At Tampa International Airport, 55 arrivals and 69 departures were canceled, thanks to Sandy.
Shortly after the massive storm made landfall in southern New Jersey, Consolidated Edison cut power deliberately to about 6,500 customers in downtown Manhattan to avert further damage. Then, huge swaths of the city went dark, losing power to 250,000 customers in Manhattan, Con Ed spokesman Chris Olert said.
New York University's hospital lost backup power, Bloomberg said.
Another 1 million customers lost power earlier Monday in New York City, the northern suburbs and coastal Long Island, where floodwaters swamped cars, downed trees and put neighborhoods under water.
The rains and howling winds, some believed to reach more than 95 mph, left a crane hanging off a luxury high-rise in midtown Manhattan, causing the evacuation of hundreds from a posh hotel and other buildings. Inspectors were climbing 74 flights of stairs to examine the crane hanging from the $1.5 billion.

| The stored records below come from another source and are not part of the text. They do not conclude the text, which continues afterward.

(* ===== verification/Prelude.v ===== *)
(** * LoungeAct: verification development (root file)

    LoungeAct is a document store in C in the manner of CouchDB: JSON documents under string
    keys, each with a revision and a history of revisions, optimistic concurrency on update,
    and pull replication from a CouchDB server.  This development models the library and its
    web server module and proves what the operations do to the stored documents.

    ** The program and its model

    The layers, from the bottom, with the file that models each:

    - C memory, machine integers, effects: this file.  A block is the list of its bytes, and
      [mem_read], [mem_write], [mem_move] are undefined outside of it.  A computation is
      [M X A]: a function from a [world] to an outcome, which is a value with the world it
      leaves or a kind of undefined behaviour ([ub]).  The world holds the answers [malloc]
      will give ([w_alloc]), the contents fresh blocks have ([w_junk]), the number of blocks
      and references held ([w_live]), [errno] and the state [X] of what lies outside (a
      database, a server).  [wp m w Q] says that [m] runs from [w] without undefined
      behaviour and ends in [Q]; the theorems are proved with its rules.
    - utils/buffer.c: Buffer.  utils/stringutils.c, utils/hexdump.c: StringUtils.  printf and
      scanf conversions: CFormat.  utils/uthash.h: Uthash, as lists, for
      the components that use tables; UthashBuckets, with the buckets, for which Uthash stands.
    - revgen/revgen.c (revision identifiers as text): Revision.
    - Storage/ObjectStore.c (objects with their packed header, the registry of drivers, the
      calls through a store handle): ObjectStore.
    - The contract of a driver: DocStore, the class the upper layers are verified against.
      A document is a record of the deleted flag, the two sequence numbers, the revision, the
      old revisions and the data; [put_doc] says when a put is accepted and what it stores.
    - bdb-storage/ObjectStore-BDB.c: BdbStore, the driver over Berkeley DB, which is a class
      of operations with the laws of its documentation; [bdb_docstore] discharges the
      contract.
    - sqlite-storage/ObjectStore-sqlite.c: SqliteStore, the driver over SQLite, a class of
      operations on statements whose laws give the meaning of the driver's SQL texts.
    - compress-lz4/lz4/lz4.c: Lz4Format says what a block is and what it stands for, Lz4Decode
      and Lz4Encode hold the decoders and the compressors, over checked reads and writes.
      compress/compress.h and compress-lz4/compress-lz4.c: Compress.
    - compress-zlib/compress-zlib.c: ZlibDriver, over a class for zlib streams.
    - bptree/file.c (a file of records that nothing else uses): RecordFile.
    - codec-json/codec-json.c and Codec/Codec.h: Codec, renamed Jansson calls over a class
      that ties each value to a tree.  codec-bson/codec-bson.c, the codec that is not built:
      BsonCodec, whose state is a heap of values with counts of references.
    - revgen-couch/couch-revgen.c (the revision of a document: MD5 of an Erlang term):
      CouchRevgen.
    - api/api.c (hosts, databases, get, put, delete, replace, views): Api.
    - pull/pull.c (the change feed, fetching and merging revisions): Pull, over a class for
      libcurl and a server that is a function from URLs to answers.
    - ngx_http_loungeact/db_cache.c and ngx_http_loungeact.c: DbCache and NgxHandler.
    - loungeact_fastcgi/fcgiapp.c over os_unix.c, the other way to serve: FcgiFormat holds
      headers and records, FcgiStream the system below (connections, [read], [write],
      [accept]) and the structures, FcgiWriter and FcgiReader the two kinds of streams,
      FcgiRequest accepting and finishing, FcgiAnswer a request from end to end, FcgiEnds
      reading from any connection, FcgiManagement the records that ask for variables.  FcgiPrintf
      holds formatted output with a reference reading of formats, FcgiPrintfRun its runs over a
      stream.  AsyncIo
      holds the asynchronous calls of os_unix.c over [select], with procedures that are any
      function from what has happened to the operations they start.  FcgiAccept has the loops of
      [OS_Accept] with signals and the list of web servers, for which FcgiStream has one loop;
      FcgiSockets listening, connecting and starting servers, over a system that answers every
      call as any function of the calls before it; FcgiProcess the request of the process, the
      initialisation, the signals, and a server that uses them.  The pointers
      of a stream are offsets into its buffer; a connection is the pieces its reads will
      return, the sizes its writes will take, and what was written.

    A request goes down this list: NgxHandler opens a database through DbCache, calls Api,
    which serializes with Codec into a Buffer, deflates with Compress, names the revision with CouchRevgen
    and puts an object through ObjectStore's dispatch into a driver.  Pull calls Api for the
    local side.  An operation of a file has the name of the C function.  Return codes are
    kept as the integers or enumerations of the source; an out parameter is a component of
    the result; a structure that is modified through a pointer is returned in its new state.

    ** What the theorems show

    - The storage core (BdbStore): a put is the specification's put, or fails and changes
      nothing, and never leaves a transaction open; what is put is read back with its
      history; an iteration gives every document once in the order that the
      driver's own comparison gives the index its driver's callback fills.
    - The SQLite driver (SqliteStore): a put against a specification that has the driver's
      treatment of sequence numbers and full histories in it; a new document is read back;
      an updated one is not.
    - Compression: the compressor writes a well formed block of its input, every well formed
      block is expanded, the decoder stays in bounds and ends on any input (Lz4Encode,
      Lz4Decode); what each driver compresses it decompresses (Compress, ZlibDriver).
    - The database API (Api), for any driver that meets the contract: put, get, delete and
      replace against the map of documents, on every answer of the layers below, a success that
      stores nothing among them, with the blocks each leaves allocated.
    - Revisions: what is digested is the Erlang term of the update, for the numbers the code
      encodes as Erlang does, and determines the update (CouchRevgen); texts and bytes of
      revisions, identifiers and URLs round trip (Revision, StringUtils, Pull).
    - Replication (Pull): a run over a feed treats every entry as the history test that the code
      makes says, and, where no entry depends on the revision the test leaves out, as the test
      its comment describes; a repeated change does nothing, an unusable feed changes nothing.
    - The other codec (BsonCodec): after any calls, with memory or without, every value holds what
      its type says, the calls that are not defined are exactly the listed ones, and among them
      are the release of any last reference, which frees a value twice, and the use of an object
      whose table could not be made.
    - Data structures: buffers refine byte strings under every sequence of operations, but for
      the listed cases in which they do something else, which are stated too (Buffer); hash tables with their buckets behave as lists (UthashBuckets); objects hold what they are made from, and
      histories overlap when a revision but the last of the one is in the other (ObjectStore).
    - FastCGI: however a connection cuts up what a web server sends, a request is accepted
      with its parameters and its input can be read; whatever is put and flushed, the server
      gets records that carry the bytes of either stream and one end of the request, and no
      memory is lost (FcgiAnswer); reading ends on any bytes (FcgiEnds); three variables can
      be asked for in one record, four overrun a block (FcgiManagement).  Formatted output
      is that of the reference as long as fields are narrower than a hundred characters, and
      runs over its buffer beyond (FcgiPrintfRun).  Asynchronous calls
      keep the table, the sets and the counts in step, and a step completes every operation
      whose file is ready (AsyncIo).  The loops of [OS_Accept] accept what one loop accepts, and
      hang when the signal to end follows a refused client (FcgiAccept); a listening socket is
      bound to the address its text stands for (FcgiSockets); a process that serves any number
      of requests answers each with what its application makes of it (FcgiProcess).
    - The web server module (NgxHandler): what is sent for every request that names a database,
      headers first.
    - Behaviour of the code that is not what it means to do, stated as theorems where it can
      be: an object without history put over one with history is read out of bounds; drivers
      and cached databases are filed under pointers and not found by name; the default
      resolver refuses every first update; a request for a document writes through NULL; the
      root request is not answered; after a procedure closes a file that was found ready no
      file is ever waited for again; a compressed document that is damaged is decoded again and
      again.

    ** Bounds and fuel

    [size_t] and [uint64_t] are [Z] with [u64], [uint32_t] with [u32]; the bit field
    [rev_count] is reduced modulo [2 ^ 15]; theorems carry the bounds under which no
    operation wraps, and the wrap-around itself is in the definitions.  [hash_value] recurses
    on documents with fuel: [fuel_for] of the tree is enough ([la_revgen_digest]).  The loops
    of StringUtils, CFormat and ObjectStore count down a bound computed from their argument.
    Loops that C leaves open have a fuel argument whose sufficiency is proved where it is
    used:
    [drain] in BdbStore needs one step more than there are documents, the growing loop of
    Compress [grow_fuel] turns for the size of the text, those of ZlibDriver [z_fuel].  The loops of LZ4 have [steps] turns,
    the distance to the end of what they read or write: [Undef Diverges] is what running out
    gives, and the theorems exclude it.  The FastCGI readers have one fuel, more than the bytes
    that are still to come; [write_fuel] is one more than the answers a connection has for
    writes, [put_fuel] two turns for a byte.  Lengths in LZ4 are [int]s: the decoder is safe on any
    input up to [SAFE_INPUT] bytes and on well formed blocks of any size an [int] can hold,
    the driver up to [LZ4_TEXT].

    ** Assumptions

    The FastCGI sockets deliver what they are given to deliver; the streams (FcgiStream) leave
    out what [OS_Close] does for the asynchronous calls, which they do not use, and what it reads
    and throws away; AsyncIo has both.  What [sprintf] makes of floating point numbers and
    pointers, [frexp] and the conversion of a long double to a double are arguments, bounded as the
    C standard bounds them; its other conversions are defined.  [vsnprintf] answers -1 for what is
    longer than an [int] can say.  The tables of the BSON codec are a class that may refuse memory.  Procedures do not call [OS_DoIo] themselves.  Berkeley DB, SQLite, Jansson, zlib, libcurl, MD5 and nginx are not part of the sources.  Each is
    a class of operations or an argument, with laws only where a theorem relies on documented
    behaviour; every class of laws has an instance built here, on which the theorems'
    witnesses run.  The code is modelled for a 64 bit little endian machine; pointers into a
    block are offsets.  Signals arrive by the end of a call of
    [accept] (FcgiAccept) and nowhere else; threads and the locks around
    them are not modelled: calls are atomic and do not interleave.

    ** Not modelled

    Of FastCGI the locks, which the configuration leaves out, and the main program, which does
    not compile; of the BSON codec, which does not compile either (a case label occurs twice, and
    the header of its hash tables is missing), what is only declared or has no end; of the JSON
    codec the renamed calls that nothing here uses; the hash functions and operations of uthash the
    program does not use, the test programs, the sources that are stubs (push.c, js-mapreduce.c, btree.c, the top
    ngx_http_loungeact.c), debug output, and the build files. *)

From Stdlib Require Export ZArith Lia.
From Stdlib Require Import Init.Byte Strings.Byte Strings.String.
From stdpp Require Export base list gmap option numbers.
Export Strings.String.StringSyntax.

The facade of a four-story Manhattan building in the Chelsea neighborhood crumbled and collapsed suddenly, leaving the lights, couches, cabinets and desks inside visible from the street. No one was hurt, although some of the falling debris hit a car.
LINK: Crane collapse, building facade falls off, other storm photos
On coastal Long Island, floodwaters swamped cars, downed trees and put neighborhoods under water as beachfronts and fishing villages bore the brunt of the storm. A police car was lost rescuing 14 people from the popular resort Fire Island.
The city shut all three of its airports, its subways, schools, stock exchanges, Broadway theaters and closed several bridges and tunnels throughout the day as the weather worsened.
Earlier, some New Yorkers defiantly soldiered on, trying to salvage normal routines and refusing to evacuate, as the mayor ordered 375,000 in low-lying areas to do.
Mark Vial pushed a stroller holding his 2-year-old daughter Maziyar toward his apartment building in Battery Park City, an area that was ordered evacuated.
"We're high up enough, so I'm not worried about flooding," said Via, 35. "There's plenty of food. We'll be OK."
On Long Island, floodwaters had begun to deluge some low-lying towns and nearly 150,000 customers had lost power. Cars floated along the streets of Long Beach and flooding consumed several blocks south of the bay, residents said.
Gov. Andrew Cuomo, holding a news conference on Long Island where the lights flickered and his mike went in and out, said most of the National Guards deployed to the New York City area would go to Long Island.
"Long Island has become more and more vulnerable and the primary area of our concentration," he said.